(Work to be completed)
In the records below, find the line with "destruct (is_success a);" and the line with "apply ends_bind; [apply ends_first_failure, all_end_caught, Hrs;"; return exactly those lines and every line between them.

(Extracted entries)
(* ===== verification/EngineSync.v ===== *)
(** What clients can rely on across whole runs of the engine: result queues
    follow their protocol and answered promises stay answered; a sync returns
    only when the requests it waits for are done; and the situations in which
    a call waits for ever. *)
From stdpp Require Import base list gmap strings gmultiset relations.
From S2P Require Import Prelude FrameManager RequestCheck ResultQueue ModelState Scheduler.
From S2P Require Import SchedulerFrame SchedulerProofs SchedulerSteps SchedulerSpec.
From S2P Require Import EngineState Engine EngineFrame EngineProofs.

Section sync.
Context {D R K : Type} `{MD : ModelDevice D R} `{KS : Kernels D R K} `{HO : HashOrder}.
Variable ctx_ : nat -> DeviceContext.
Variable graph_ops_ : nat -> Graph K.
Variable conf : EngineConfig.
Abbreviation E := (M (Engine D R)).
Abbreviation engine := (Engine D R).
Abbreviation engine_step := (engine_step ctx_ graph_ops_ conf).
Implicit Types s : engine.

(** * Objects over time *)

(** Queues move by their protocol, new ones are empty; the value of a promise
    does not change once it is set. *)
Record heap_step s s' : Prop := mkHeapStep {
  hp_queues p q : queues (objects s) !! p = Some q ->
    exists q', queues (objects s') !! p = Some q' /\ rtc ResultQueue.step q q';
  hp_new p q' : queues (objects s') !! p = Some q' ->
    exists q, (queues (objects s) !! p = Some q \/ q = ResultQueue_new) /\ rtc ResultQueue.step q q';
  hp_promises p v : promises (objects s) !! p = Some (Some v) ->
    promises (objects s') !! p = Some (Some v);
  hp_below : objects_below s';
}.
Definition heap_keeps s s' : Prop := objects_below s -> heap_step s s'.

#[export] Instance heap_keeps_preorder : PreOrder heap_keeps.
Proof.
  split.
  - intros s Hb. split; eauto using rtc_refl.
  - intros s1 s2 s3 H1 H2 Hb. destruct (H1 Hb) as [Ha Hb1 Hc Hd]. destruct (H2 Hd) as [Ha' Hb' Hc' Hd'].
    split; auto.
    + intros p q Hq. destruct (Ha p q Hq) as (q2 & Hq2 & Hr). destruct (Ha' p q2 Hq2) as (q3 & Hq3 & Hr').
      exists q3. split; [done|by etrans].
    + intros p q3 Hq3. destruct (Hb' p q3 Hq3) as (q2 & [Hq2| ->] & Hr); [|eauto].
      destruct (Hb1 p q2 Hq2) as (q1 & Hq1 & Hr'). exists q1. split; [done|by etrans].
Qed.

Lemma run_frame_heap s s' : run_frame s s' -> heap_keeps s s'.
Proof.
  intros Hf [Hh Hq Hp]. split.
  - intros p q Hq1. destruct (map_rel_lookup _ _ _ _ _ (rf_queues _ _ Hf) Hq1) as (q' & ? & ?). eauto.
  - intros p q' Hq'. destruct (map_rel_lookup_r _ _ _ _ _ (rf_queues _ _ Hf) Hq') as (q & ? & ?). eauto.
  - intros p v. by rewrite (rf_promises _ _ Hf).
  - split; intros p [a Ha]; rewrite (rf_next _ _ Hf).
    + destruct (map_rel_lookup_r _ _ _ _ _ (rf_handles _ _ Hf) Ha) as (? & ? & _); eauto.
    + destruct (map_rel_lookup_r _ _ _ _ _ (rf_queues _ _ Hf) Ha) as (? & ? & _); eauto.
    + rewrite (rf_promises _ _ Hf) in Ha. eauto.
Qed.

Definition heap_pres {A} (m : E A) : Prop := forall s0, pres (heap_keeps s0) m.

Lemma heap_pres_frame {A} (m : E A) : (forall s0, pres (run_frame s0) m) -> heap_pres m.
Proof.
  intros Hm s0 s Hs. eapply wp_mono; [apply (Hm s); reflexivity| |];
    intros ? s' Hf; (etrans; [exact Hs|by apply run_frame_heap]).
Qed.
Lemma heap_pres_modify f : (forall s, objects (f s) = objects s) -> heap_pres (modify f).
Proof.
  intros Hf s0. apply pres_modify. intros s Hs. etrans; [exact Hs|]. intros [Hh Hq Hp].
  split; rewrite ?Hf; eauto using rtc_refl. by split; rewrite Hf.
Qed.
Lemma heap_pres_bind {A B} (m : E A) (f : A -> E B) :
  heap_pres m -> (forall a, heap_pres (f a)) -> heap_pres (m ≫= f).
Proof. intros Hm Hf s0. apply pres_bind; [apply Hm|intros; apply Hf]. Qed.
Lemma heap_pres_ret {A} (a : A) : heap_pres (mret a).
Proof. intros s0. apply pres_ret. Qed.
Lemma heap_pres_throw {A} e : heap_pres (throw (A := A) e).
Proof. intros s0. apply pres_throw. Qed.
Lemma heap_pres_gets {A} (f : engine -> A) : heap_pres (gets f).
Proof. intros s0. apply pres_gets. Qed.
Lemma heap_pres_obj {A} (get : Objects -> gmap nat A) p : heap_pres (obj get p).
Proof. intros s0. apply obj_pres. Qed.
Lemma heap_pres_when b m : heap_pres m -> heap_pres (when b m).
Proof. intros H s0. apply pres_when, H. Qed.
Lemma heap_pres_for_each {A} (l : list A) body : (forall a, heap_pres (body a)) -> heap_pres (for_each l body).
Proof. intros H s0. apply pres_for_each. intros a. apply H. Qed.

--

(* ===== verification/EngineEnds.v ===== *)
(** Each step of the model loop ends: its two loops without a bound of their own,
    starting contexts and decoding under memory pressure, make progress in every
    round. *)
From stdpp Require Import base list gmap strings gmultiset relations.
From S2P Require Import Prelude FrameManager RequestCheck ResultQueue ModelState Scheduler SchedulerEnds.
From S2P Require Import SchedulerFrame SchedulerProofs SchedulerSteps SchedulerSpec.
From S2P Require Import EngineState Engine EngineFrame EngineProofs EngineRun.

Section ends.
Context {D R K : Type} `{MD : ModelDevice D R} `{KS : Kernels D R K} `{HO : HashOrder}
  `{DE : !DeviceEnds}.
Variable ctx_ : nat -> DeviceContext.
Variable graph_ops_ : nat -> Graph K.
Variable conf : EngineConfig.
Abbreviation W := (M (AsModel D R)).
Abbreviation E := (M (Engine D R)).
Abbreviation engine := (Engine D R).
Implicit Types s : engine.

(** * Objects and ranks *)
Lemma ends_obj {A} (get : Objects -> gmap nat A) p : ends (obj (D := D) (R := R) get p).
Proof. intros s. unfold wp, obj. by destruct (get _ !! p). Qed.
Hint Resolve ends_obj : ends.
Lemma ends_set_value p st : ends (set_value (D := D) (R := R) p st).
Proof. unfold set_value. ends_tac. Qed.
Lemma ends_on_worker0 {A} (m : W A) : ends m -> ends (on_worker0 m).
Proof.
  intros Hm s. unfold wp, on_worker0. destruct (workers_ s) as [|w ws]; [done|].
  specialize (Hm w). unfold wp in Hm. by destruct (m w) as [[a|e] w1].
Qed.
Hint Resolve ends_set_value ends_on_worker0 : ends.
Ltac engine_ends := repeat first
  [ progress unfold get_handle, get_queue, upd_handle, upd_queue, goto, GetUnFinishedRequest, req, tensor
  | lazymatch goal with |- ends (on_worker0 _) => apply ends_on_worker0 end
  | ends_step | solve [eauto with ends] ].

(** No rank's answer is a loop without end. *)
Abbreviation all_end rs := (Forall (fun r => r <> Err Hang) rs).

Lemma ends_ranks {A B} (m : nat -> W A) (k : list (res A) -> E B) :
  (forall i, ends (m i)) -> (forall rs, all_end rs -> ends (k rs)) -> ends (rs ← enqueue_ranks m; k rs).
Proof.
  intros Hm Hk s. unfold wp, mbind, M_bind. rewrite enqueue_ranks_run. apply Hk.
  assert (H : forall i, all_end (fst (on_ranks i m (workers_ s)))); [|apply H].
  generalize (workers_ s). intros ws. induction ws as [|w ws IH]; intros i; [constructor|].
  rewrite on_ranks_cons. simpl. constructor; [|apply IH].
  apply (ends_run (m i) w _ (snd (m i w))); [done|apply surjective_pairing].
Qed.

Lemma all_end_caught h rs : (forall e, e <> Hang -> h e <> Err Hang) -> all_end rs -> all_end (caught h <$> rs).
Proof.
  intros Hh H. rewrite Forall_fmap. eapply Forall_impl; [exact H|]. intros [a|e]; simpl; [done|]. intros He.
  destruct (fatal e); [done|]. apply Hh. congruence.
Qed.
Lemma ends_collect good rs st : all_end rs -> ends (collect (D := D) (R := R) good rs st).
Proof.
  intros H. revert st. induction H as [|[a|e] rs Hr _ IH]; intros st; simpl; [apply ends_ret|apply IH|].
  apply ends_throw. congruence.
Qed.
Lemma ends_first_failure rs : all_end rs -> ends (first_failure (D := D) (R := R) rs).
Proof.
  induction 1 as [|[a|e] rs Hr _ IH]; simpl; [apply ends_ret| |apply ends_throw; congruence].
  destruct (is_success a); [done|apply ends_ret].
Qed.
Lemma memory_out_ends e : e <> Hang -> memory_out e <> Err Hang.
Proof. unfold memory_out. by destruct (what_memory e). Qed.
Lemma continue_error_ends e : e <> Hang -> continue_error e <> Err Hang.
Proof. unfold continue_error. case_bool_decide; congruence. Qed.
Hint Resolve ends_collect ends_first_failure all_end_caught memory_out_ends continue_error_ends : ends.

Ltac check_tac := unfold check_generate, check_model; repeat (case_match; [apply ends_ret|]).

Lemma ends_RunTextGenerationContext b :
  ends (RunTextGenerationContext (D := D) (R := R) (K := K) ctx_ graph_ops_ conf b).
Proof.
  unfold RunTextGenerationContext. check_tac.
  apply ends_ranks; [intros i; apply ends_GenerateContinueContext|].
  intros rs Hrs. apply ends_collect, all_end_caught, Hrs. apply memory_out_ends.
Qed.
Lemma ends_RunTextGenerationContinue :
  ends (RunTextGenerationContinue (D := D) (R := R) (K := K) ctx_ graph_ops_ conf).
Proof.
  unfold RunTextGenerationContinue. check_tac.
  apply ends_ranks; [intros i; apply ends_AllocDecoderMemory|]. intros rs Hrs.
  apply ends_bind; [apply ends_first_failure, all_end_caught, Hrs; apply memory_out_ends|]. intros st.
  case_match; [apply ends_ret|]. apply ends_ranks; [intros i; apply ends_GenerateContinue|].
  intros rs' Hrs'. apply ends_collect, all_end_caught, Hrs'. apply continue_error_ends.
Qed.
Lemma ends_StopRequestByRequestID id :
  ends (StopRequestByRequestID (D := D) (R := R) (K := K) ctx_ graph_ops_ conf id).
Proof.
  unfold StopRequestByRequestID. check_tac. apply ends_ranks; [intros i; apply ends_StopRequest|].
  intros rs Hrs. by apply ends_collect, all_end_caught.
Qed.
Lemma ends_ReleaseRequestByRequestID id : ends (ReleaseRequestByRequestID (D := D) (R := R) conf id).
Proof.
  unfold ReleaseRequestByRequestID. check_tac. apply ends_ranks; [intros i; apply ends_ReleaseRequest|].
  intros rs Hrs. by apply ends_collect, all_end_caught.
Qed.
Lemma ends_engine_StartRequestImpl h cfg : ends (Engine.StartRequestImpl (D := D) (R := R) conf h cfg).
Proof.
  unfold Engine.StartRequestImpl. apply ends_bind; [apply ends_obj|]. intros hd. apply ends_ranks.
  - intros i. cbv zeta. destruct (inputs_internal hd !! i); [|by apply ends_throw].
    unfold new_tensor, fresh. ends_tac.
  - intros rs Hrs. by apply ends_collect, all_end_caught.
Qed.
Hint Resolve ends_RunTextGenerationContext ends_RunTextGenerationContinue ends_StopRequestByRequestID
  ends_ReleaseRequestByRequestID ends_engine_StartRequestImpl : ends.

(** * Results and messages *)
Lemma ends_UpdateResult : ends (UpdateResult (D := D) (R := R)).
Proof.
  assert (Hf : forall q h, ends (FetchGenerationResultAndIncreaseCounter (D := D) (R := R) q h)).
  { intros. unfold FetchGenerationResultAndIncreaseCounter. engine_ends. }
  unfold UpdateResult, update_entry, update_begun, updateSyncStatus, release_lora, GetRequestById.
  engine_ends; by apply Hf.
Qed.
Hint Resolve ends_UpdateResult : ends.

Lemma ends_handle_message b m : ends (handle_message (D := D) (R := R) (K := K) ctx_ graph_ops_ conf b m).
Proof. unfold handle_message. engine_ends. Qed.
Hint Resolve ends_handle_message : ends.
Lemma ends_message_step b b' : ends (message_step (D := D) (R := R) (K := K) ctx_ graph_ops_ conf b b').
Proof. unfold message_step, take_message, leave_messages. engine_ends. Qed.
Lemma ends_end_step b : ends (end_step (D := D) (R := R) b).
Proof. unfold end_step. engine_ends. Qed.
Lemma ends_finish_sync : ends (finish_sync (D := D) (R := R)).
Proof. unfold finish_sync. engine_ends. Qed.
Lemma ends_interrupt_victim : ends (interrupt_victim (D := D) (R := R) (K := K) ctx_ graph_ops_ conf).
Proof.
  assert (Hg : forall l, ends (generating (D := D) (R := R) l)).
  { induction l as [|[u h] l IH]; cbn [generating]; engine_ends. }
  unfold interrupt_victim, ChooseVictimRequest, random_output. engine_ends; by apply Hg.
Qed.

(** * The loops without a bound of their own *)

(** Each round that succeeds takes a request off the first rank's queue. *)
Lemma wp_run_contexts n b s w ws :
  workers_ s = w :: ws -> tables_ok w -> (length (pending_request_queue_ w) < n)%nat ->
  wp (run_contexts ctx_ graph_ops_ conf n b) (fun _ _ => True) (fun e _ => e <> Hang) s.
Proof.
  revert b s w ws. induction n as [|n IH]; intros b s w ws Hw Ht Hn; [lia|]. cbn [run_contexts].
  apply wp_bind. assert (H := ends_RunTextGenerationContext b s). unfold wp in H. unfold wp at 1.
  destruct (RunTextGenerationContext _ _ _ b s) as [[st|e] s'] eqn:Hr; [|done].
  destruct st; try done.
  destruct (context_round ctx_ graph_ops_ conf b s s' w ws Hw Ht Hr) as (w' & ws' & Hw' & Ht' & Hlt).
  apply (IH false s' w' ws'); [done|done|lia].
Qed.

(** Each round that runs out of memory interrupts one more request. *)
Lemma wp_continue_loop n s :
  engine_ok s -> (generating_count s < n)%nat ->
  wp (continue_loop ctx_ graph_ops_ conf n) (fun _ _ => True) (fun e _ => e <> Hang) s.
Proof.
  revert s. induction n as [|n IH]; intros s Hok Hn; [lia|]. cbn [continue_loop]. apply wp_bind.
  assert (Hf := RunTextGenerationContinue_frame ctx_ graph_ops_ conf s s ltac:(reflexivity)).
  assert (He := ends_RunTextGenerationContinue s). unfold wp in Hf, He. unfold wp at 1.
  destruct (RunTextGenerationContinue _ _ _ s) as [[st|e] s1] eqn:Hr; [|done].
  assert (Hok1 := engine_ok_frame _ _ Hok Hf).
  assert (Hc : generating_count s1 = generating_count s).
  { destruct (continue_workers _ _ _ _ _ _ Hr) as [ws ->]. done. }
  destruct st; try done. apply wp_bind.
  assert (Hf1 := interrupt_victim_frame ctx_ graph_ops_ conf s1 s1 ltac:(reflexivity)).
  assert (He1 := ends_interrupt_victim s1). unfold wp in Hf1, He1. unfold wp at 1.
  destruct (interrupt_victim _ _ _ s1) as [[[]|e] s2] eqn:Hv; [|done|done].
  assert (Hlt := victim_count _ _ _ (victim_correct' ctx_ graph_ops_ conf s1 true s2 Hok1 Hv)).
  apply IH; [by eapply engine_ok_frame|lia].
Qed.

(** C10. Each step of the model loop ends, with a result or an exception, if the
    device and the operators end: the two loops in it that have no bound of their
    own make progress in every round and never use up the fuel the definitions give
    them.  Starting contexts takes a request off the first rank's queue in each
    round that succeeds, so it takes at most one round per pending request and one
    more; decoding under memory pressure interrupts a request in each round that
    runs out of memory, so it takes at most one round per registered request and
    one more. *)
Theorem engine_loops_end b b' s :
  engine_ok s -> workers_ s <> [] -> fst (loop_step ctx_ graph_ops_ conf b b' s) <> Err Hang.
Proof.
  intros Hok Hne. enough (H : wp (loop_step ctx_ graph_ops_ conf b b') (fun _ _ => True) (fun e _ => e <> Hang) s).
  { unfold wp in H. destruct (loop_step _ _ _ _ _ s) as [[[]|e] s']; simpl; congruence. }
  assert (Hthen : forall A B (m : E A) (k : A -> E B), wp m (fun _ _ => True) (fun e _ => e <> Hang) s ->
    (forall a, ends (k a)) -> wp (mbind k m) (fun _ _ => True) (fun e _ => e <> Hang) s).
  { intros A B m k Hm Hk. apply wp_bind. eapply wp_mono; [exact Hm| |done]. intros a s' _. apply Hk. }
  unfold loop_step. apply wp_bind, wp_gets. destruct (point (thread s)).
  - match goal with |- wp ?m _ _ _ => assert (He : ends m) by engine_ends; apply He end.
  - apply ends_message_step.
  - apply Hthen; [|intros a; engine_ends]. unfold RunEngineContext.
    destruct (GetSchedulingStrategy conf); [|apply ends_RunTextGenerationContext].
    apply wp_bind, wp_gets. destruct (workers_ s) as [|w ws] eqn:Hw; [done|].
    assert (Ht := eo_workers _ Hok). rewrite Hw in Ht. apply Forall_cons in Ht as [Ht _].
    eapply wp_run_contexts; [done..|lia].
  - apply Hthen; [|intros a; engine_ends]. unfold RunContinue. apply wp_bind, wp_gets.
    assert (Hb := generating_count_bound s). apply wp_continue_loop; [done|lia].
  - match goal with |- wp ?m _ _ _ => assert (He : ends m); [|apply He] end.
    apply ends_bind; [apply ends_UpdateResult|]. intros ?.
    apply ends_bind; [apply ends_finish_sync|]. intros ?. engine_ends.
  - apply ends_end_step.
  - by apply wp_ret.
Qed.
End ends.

==

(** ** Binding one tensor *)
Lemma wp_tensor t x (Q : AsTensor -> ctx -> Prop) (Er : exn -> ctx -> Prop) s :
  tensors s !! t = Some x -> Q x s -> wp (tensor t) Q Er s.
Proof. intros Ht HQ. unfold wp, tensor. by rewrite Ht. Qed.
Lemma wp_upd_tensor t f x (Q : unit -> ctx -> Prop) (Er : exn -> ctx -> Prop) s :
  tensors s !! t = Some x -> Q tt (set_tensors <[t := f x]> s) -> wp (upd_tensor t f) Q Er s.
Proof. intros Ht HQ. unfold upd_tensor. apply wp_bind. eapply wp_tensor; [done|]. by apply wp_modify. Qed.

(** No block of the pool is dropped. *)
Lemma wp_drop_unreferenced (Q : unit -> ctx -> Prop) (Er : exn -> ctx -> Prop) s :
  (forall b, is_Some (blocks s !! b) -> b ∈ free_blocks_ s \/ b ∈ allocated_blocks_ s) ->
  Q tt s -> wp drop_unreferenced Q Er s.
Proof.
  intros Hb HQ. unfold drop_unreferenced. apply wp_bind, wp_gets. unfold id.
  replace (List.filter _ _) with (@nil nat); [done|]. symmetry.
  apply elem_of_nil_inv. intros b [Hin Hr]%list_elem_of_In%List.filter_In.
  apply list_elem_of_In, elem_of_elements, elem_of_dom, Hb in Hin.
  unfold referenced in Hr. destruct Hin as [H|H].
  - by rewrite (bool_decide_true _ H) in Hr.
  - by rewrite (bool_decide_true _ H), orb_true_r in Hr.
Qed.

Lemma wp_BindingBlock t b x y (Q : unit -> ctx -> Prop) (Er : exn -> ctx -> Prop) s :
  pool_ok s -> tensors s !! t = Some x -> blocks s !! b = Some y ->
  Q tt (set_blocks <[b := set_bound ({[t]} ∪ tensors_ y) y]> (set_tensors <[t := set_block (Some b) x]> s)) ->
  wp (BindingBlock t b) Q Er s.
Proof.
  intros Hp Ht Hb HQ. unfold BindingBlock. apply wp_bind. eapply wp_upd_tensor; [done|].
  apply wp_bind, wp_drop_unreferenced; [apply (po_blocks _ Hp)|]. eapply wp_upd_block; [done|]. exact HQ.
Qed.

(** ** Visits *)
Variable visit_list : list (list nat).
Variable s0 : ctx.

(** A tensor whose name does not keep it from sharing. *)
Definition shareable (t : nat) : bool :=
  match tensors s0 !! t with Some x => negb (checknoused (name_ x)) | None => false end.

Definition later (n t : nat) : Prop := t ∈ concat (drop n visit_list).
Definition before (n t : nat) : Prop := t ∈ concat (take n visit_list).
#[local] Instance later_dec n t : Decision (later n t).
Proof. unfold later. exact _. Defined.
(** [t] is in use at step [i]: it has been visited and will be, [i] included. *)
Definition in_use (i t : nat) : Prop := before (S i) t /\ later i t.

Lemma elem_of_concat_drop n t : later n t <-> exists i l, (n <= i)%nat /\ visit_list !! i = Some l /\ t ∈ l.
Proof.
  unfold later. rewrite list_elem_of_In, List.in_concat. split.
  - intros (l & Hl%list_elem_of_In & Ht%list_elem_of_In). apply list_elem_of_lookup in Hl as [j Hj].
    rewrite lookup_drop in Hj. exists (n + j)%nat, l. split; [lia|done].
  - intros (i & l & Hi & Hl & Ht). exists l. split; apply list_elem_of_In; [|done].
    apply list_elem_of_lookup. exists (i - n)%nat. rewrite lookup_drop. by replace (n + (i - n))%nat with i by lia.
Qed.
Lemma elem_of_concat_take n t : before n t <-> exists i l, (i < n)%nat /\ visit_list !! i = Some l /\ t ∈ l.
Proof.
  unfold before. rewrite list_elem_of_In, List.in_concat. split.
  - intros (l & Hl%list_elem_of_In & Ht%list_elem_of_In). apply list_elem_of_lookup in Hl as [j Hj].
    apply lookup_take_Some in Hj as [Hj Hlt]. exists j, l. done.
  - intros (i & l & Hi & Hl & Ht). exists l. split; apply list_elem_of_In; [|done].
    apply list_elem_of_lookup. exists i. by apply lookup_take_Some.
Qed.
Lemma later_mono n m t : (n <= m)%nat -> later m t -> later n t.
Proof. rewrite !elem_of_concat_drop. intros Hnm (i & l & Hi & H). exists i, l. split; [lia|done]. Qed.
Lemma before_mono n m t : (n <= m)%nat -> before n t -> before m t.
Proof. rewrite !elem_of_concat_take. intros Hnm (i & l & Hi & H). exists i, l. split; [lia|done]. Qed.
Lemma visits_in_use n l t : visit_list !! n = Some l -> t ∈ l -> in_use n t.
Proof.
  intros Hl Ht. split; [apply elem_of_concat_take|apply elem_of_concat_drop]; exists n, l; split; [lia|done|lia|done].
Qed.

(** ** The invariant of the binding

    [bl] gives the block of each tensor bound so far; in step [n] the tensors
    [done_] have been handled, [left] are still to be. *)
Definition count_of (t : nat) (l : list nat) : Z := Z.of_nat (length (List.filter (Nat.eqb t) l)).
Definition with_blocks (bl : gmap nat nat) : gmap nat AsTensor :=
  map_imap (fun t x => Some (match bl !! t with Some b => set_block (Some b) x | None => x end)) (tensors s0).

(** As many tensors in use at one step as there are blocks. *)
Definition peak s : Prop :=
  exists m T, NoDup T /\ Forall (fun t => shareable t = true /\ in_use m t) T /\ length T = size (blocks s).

(Expected answer)
  destruct (is_success a); [done|apply ends_ret].
Qed.
Lemma memory_out_ends e : e <> Hang -> memory_out e <> Err Hang.
Proof. unfold memory_out. by destruct (what_memory e). Qed.
Lemma continue_error_ends e : e <> Hang -> continue_error e <> Err Hang.
Proof. unfold continue_error. case_bool_decide; congruence. Qed.
Hint Resolve ends_collect ends_first_failure all_end_caught memory_out_ends continue_error_ends : ends.

Ltac check_tac := unfold check_generate, check_model; repeat (case_match; [apply ends_ret|]).

Lemma ends_RunTextGenerationContext b :
  ends (RunTextGenerationContext (D := D) (R := R) (K := K) ctx_ graph_ops_ conf b).
Proof.
  unfold RunTextGenerationContext. check_tac.
  apply ends_ranks; [intros i; apply ends_GenerateContinueContext|].
  intros rs Hrs. apply ends_collect, all_end_caught, Hrs. apply memory_out_ends.
Qed.
Lemma ends_RunTextGenerationContinue :
  ends (RunTextGenerationContinue (D := D) (R := R) (K := K) ctx_ graph_ops_ conf).
Proof.
  unfold RunTextGenerationContinue. check_tac.
  apply ends_ranks; [intros i; apply ends_AllocDecoderMemory|]. intros rs Hrs.
  apply ends_bind; [apply ends_first_failure, all_end_caught, Hrs; apply memory_out_ends|]. intros st.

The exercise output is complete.